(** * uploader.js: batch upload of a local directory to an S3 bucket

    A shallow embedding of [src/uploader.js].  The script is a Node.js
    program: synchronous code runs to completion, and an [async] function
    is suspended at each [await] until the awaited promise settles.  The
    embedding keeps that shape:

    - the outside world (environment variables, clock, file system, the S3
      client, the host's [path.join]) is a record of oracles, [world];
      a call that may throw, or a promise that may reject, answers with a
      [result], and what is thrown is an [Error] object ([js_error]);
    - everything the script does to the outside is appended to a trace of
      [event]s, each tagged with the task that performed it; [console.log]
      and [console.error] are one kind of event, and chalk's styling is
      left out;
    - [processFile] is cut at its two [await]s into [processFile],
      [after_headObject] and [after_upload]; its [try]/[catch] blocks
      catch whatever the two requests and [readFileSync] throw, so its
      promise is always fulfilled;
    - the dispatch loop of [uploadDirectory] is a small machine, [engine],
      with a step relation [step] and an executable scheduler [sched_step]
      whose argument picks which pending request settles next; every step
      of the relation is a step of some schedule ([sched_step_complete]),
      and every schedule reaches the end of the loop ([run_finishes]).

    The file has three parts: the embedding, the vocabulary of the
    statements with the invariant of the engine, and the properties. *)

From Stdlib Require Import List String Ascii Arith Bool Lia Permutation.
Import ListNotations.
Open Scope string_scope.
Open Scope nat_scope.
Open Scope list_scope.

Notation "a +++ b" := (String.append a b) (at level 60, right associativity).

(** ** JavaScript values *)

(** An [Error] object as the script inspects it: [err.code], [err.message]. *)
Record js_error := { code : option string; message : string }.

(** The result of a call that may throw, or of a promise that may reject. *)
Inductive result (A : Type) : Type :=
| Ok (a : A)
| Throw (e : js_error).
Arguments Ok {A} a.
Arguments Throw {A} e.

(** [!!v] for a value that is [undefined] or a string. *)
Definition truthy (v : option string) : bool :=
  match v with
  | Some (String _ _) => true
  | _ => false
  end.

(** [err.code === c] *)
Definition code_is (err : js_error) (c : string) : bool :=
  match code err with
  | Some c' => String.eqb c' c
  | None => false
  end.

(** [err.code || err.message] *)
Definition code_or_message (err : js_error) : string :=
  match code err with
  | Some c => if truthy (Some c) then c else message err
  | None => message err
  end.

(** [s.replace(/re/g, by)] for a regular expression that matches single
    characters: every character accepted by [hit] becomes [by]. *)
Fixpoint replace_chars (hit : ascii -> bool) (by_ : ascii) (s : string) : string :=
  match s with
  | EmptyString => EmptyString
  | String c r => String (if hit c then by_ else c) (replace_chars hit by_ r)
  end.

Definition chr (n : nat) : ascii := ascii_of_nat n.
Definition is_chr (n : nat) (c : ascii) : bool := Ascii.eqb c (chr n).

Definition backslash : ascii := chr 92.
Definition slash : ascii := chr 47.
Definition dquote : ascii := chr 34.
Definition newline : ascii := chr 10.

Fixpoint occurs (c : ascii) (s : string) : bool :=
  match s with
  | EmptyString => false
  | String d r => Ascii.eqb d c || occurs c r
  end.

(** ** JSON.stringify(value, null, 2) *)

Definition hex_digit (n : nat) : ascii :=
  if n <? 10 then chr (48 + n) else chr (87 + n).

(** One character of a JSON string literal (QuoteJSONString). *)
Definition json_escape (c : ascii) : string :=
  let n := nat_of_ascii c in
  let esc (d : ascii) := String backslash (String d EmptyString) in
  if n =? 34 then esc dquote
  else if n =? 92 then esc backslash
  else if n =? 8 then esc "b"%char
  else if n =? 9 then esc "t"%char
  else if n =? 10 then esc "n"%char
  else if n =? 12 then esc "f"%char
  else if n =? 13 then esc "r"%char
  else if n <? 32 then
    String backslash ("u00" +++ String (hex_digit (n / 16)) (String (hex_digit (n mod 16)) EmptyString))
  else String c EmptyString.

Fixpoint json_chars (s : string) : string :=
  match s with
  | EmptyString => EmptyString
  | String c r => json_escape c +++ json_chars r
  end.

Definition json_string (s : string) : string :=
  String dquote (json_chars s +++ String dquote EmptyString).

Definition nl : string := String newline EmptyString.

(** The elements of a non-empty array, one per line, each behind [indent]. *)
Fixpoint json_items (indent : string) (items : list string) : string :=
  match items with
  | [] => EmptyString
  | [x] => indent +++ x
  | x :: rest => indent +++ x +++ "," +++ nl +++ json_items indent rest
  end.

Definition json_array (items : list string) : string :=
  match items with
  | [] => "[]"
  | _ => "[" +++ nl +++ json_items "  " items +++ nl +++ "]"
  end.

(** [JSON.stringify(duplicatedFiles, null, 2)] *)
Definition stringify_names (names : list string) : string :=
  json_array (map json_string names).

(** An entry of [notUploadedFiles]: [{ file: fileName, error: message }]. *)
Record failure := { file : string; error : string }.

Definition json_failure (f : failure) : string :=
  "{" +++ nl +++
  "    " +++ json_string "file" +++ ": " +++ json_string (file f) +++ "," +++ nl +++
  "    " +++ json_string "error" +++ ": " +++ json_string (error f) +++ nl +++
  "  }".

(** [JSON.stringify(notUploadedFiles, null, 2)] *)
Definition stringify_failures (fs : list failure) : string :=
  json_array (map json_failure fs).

::::::::::

* _ABOUT THIS EXERCISE_
Search the entries for the word "event", then copy every line in which it is found.

* _SOLUTION BELOW_
      [event]s, each tagged with the task that performed it; [console.log]
      and [console.error] are one kind of event, and chalk's styling is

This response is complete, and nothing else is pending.